Chcesz zginąć?-Warknęła ostrzegawczo Almeida.
-Spokojnie…Przyszedłem
wam coś pokazać.-Powiedział wyciągając z torby plik kopert i papierów.
-Co to?-Zaciekawiła
się Naya a i druga Gryffonka zrobiła minę która pokazywała, że jest
zaintrygowana.
-Wczoraj wieczorem,
jak już poszliśmy do swoich dormitoriów zobaczyłem na swoim łóżku…Właśnie to.-Opowiadał
Harry wskazując na papiery w ręce.
-No ale co to
jest?-Dopytała Kasztanowowłosa.
-To…są listy miłosne
do mnie!-Oznajmił chłopak robiąc zażenowaną minę.
-COOOO!?
POKARZ!-Krzyknęła Karmelowowłosa a panna Granger już zwijała się na łóżku ze
śmiechu. Ameida wyrwała listy z ręki Bliznowatego i zaczęła je przeglądać.
-Hahahaha! Mionuś
słuchaj!
„Mojemu Harry’emu,
„Mojemu Harry’emu,
Temu jedynemu.
Chcę być z Tobą
zawsze,
Wyobraź sobie jak Cię
głaszczę”.-Dalej nie była w stanie czytać, bo przerwała jej, jej własna salwa
śmiechu. Podała listy trzymającej się za brzuch Hermionie, która otarała z policzka
łezkę rozbawienia.
-„Tyś najsłodszy,
najpiękniejszy…
Tyś we wszystkim jest
najlepszy”…Hahahaha!-Parsknęła Gryffonka przez przypadek rozrzucając listy po
całym łóżku.
-Widzicie!? I tego
jest dokładnie 28! Jak ja mam żyć!?-Spytał Potter. On też się śmiał. Ale to był
śmiech człowieka zrozpaczonego.
-Przepraszam Harry…Ale
t-to jest śmieszne…Kszi, kszi, kszi…HAHAHAHA!-Wybuchnęła Czekoladowooka.
-Jasne…-Westchnął
Bliznowaty podpierając się o ścianę i krzyżując ręce na piersi.
-No dobra…To z którą z
nich się umówisz?-Zapytała Miona.
-Z żadną.-Wzruszył
ramionami chłopak. Teraz obydwie Gryffonki zamilkły.
-Jak to?-Zdziwiła się
Almeida.
-Normalnie. Przecież
one lecą na to, że mam kasę i na to, ze jestem sławny.-Odpowiedział Zielonooki.
-No…W sumie…Możesz
mieć rację…-Analizowała panna Granger.-Ej a tak z innej beczki to…Naya, musisz
się już zbierać na RANDKĘ z Blaisem.-Oznajmiła wyższa z Gryffonek.
-Łaaaa! Nie idę na
żadną randkę! NIE! NIE! NIE!-Krzyczała niemal ze łzami w oczach dziewczyna.
-Idziesz. Kropka. Nie
ma dyskusji młoda damo!-Uśmiechnęła się Miona.-No, na co czekasz?

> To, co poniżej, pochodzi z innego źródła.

Lemma resolve_not_alias name d : resolve name = Ok d → is_alias d name = false →
  is_ok (resolve_canonical name) = true.
Proof.
  unfold resolve, resolve_canonical. intros Hr Ha. destruct (List.find _ RESOURCES) as [d'|] eqn:Hf in Hr; cbn [ok_or] in Hr; [|done].
  injection Hr as ->. apply find_some in Hf as [Hin Hf]. rewrite Ha, orb_false_r in Hf.
  destruct (List.find (λ d, is_canonical d name) RESOURCES) eqn:Hc; [done|].
  by rewrite (find_none _ _ Hc d Hin) in Hf.
Qed.

Lemma resources_from_raw_wf seen l rs : resources_from_raw parse_rfc3339 url_parse seen l = Ok rs →
  (∀ r, r ∈ rs → resource_wf r ∧ resource_name_str (mr_name r) ∉ seen) ∧ NoDup (mr_name <$> rs).
Proof.
  revert seen rs. induction l as [|raw l IH]; intros seen rs; cbn [resources_from_raw].
  { intros [= <-]. split; [by intros r ?%elem_of_nil|constructor]. }
  destruct (resolve (rr_name raw)) as [d|] eqn:Hd; [|done]. cbn [mbind result_bind].
  destruct (is_alias d (rr_name raw)) eqn:Ha; [done|]. case_bool_decide as Hseen; [done|].
  destruct (resource_from_raw _ _ raw) as [r|] eqn:Hr; [|done]. cbn [mbind result_bind].
  destruct (resources_from_raw _ _ _ l) as [rs'|] eqn:Hrs; [|done]. intros [= <-].
  apply resource_from_raw_wf in Hr as [Hwf Hname]; [|by eapply resolve_not_alias].
  apply IH in Hrs as [Hall Hnd]. split.
  - intros r' [->|Hin]%elem_of_cons; [by rewrite Hname|]. destruct (Hall r' Hin). set_solver.
  - rewrite fmap_cons. apply NoDup_cons. split; [|done]. rewrite list_elem_of_fmap. intros (r' & Heq & Hin).
    destruct (Hall r' Hin) as [_ Hn]. rewrite <-Heq, Hname in Hn. set_solver.
Qed.

Lemma manifest_resources_wf raw m : manifest_from_raw parse_rfc3339 url_parse pkg_version raw = Ok m → manifest_wf m.
Proof.
  unfold manifest_from_raw. intros H'. inv_ok.
  match goal with H : resources_from_raw _ _ ∅ _ = Ok _ |- _ => apply resources_from_raw_wf in H as [Hall Hnd] end.
  split; simpl; [|done]. intros r Hr. by apply Hall.
Qed.

(** C15: A manifest that is accepted is well formed: its schema is known and its
    minimum version not newer than this build's; its resources are canonical
    registry names, each once; each has the default track among its tracks, the
    track names valid, not reserved and each once; each track has artifacts, all
    its own, no two with the same version and platform, no version both for any
    platform and an exact one, and no two candidates of a target published at the
    same instant; only PHP runtimes declare modules, each once. *)
Theorem manifest_from_raw_wf raw m : manifest_from_raw parse_rfc3339 url_parse pkg_version raw = Ok m →
  manifest_wf m ∧ rm_schema_version raw = 1%N
  ∧ ∃ current, pv_version_parse pkg_version = Ok current
      ∧ pv_version_compare (am_minimum_pv_version m) current ≠ Gt.
Proof.
  intros H'. split; [by eapply manifest_resources_wf|]. revert H'.
  unfold manifest_from_raw, schema_version_parse. destruct (N.eqb_spec (rm_schema_version raw) 1) as [Hs|]; [|done].
  cbn [mbind result_bind]. destruct (pv_version_parse (rm_minimum_pv_version raw)) as [v|]; [|done].
  cbn [mbind result_bind]. destruct (pv_version_parse pkg_version) as [current|]; [|done]. cbn [mbind result_bind].
  case_bool_decide as Hle; [done|]. cbn [ensure negb mbind result_bind].
  destruct (resources_from_raw _ _ ∅ _) as [rs|]; [|done]. intros [= <-].
  split; [done|]. by exists current.
Qed.
End from_raw.

(** ** Selecting from a well-formed manifest *)

(** [t] is the track of the manifest with these names. *)
Definition located (m : ArtifactManifest) (resource : ResourceName) (track : TrackName)
    (r : ManifestResource) (t : ManifestTrack) : Prop :=
  r ∈ am_resources m ∧ mr_name r = resource ∧ t ∈ mr_tracks r ∧ mt_name t = track.

Lemma track_name_str_inj a b : track_name_str a = track_name_str b → a = b.
Proof. destruct a, b. simpl. by intros ->. Qed.

Lemma manifest_resource_spec resource m :
  match manifest_resource resource m with
  | Ok r => r ∈ am_resources m ∧ mr_name r = resource
  | Err e => (∀ r, r ∈ am_resources m → mr_name r ≠ resource)
      ∧ (e = ResourceNotInManifest (resource_name_str resource) ∨ e = UnknownResource (resource_name_str resource))
  end.
Proof.
  unfold manifest_resource. destruct (List.find _ (am_resources m)) as [r|] eqn:Hf.
  - apply find_some in Hf as [Hin Hn]. apply bool_decide_eq_true in Hn. split; [by apply list_elem_of_In|done].
  - assert (∀ r, r ∈ am_resources m → mr_name r ≠ resource) as Hno.
    { intros r Hin%list_elem_of_In Hr. apply (find_none _ _ Hf) in Hin. by apply bool_decide_eq_false in Hin. }
    unfold resolve_canonical. destruct (List.find _ RESOURCES); cbn [ok_or mbind result_bind]; auto.
Qed.

Lemma resource_track_spec track r :
  match resource_track (track_name_str track) r with
  | Ok t => t ∈ mr_tracks r ∧ mt_name t = track
  | Err e => (∀ t, t ∈ mr_tracks r → mt_name t ≠ track)
      ∧ e = TrackNotFound (resource_name_str (mr_name r)) (track_name_str track)
  end.
Proof.
  unfold resource_track. destruct (List.find _ (mr_tracks r)) as [t|] eqn:Hf; cbn [ok_or].
  - apply find_some in Hf as [Hin Hn]. apply bool_decide_eq_true in Hn.
    split; [by apply list_elem_of_In|by apply track_name_str_inj].
  - split; [|done]. intros t Hin%list_elem_of_In Ht. apply (find_none _ _ Hf) in Hin.
    apply bool_decide_eq_false in Hin. by rewrite Ht in Hin.
Qed.

Lemma located_wf m resource track r t : manifest_wf m → located m resource track r t → track_wf resource t.
Proof. intros Hwf (Hr & <- & Ht & _). by apply (mw_resources m Hwf r Hr). Qed.

(** In a well-formed manifest the latest artifact is chosen without
    ambiguity: it is one of the named track that matches the target, not revoked,
    and the newest of those; when a revoked one is newer still the choice says so
    and names the newest; it fails only when the resource or track is not there,
    or every artifact that matches the target is revoked. *)
Theorem select_latest_spec m resource track target : manifest_wf m →
  match select_latest resource track target m with
  | Ok s => ∃ r t, located m resource track r t ∧ newest (installable target t) (selection_artifact s)
      ∧ match selection_revoked_latest s with
        | Some a => newest (matching target t) a ∧ is_revoked (ma_revocation_state a) = true
            ∧ (published (selection_artifact s) < published a)%Z
        | None => newest (matching target t) (selection_artifact s)
        end
  | Err e =>
      (∃ r t, located m resource track r t ∧ installable target t = []
         ∧ e = NoInstallableArtifact (resource_name_str resource) (track_name_str track) (target_platform_str target))
      ∨ ((∀ r t, ¬ located m resource track r t)
         ∧ (e = TrackNotFound (resource_name_str resource) (track_name_str track)
            ∨ e = ResourceNotInManifest (resource_name_str resource)
            ∨ e = UnknownResource (resource_name_str resource)))
  end.
Proof.
  intros Hwf. unfold select_latest. pose proof (manifest_resource_spec resource m) as Hr.
  destruct (manifest_resource resource m) as [r|e]; cbn [mbind result_bind].
  2: { destruct Hr as [Hno He]. right. split; [|tauto]. intros r t (Hin & Hn & _). by apply (Hno r). }
  destruct Hr as [Hr Hn]. pose proof (resource_track_spec track r) as Ht.
  destruct (resource_track _ r) as [t|e]; cbn [mbind result_bind].
  2: { destruct Ht as [Hno ->]. right. rewrite Hn. split; [|by left]. intros r' t (Hr' & Hn' & Ht & Htn).
       assert (r' = r) as -> by (eapply (NoDup_fmap_inj_on mr_name); [apply Hwf|done..|by rewrite Hn]).
       by apply (Hno t). }
  destruct Ht as [Ht Htn]. assert (located m resource track r t) as Hloc by done.
  pose proof (track_select_latest_spec resource (resource_name_str (mr_name r)) target t
    (located_wf _ _ _ _ _ Hwf Hloc)) as Hs.
  rewrite Hn in *. destruct (track_select_latest _ target t) as [s|e].
  - by exists r, t.
  - destruct Hs as [-> Hi]. left. exists r, t. by rewrite Htn.
Qed.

Leć!-Parsknęła Kasztanowowłosa zerkając na zegarek.
-NIGDZIE NIE ID…!-Nayantara
nie zdążyła dokończyć, gdyż Chłopiec-Który-Przeżył złapał ją i przerzucił sobie
przez ramię. Wyszedł z nią na rękach zanosząc pod główne wejście, dopiero tam
stawiając kopiącą i bijącą go w furii dziewczynę na podłodze. Dla pewności
Zielonooki stał tam dopóki nie przyszedł bardzo uradowany Blais.
-Dzień dobry Karz…Ekhm!
Nayuś! Jak mija dzień?-Spytał mulat szczerząc się.
-Koszmarnie.-Mruknęła
Ciemnooka ze zrezygnowaniem w głosie.
-To jak?
Idziemy?-Zapytał Ślizgon wyciągając ku niej zgiętą rękę.
-Tsa…-Odpowiedziała
krótko wychowanka Domu Lwa, zahaczyła dłoń o rękę chłopaka i z naburmuszoną
miną wyszła wraz z towarzyszem z zamku. Po kilku krokach Naya odwróciła się i
pokazała Bliznowatemu język. Ten uśmiechnął się i poszedł samotnie do Hogsmead,
jako, że Hermiona miała iść z Luną, Nevillem i Nickolasem a on, dziś nie miał
nastroju na zbyt duże towarzystwo. Właściwie chciał być zupełnie sam. Tylko on
i jego myśli.
***
W pubie Pod Trzema
Miotłami siedział blondwłosy Ślizgon. Pił kolejną szklankę Ognistej Whiskey,
która przyjemnie rozgrzewała go od środka. Tępo wpatrywał się w wejście lokalu.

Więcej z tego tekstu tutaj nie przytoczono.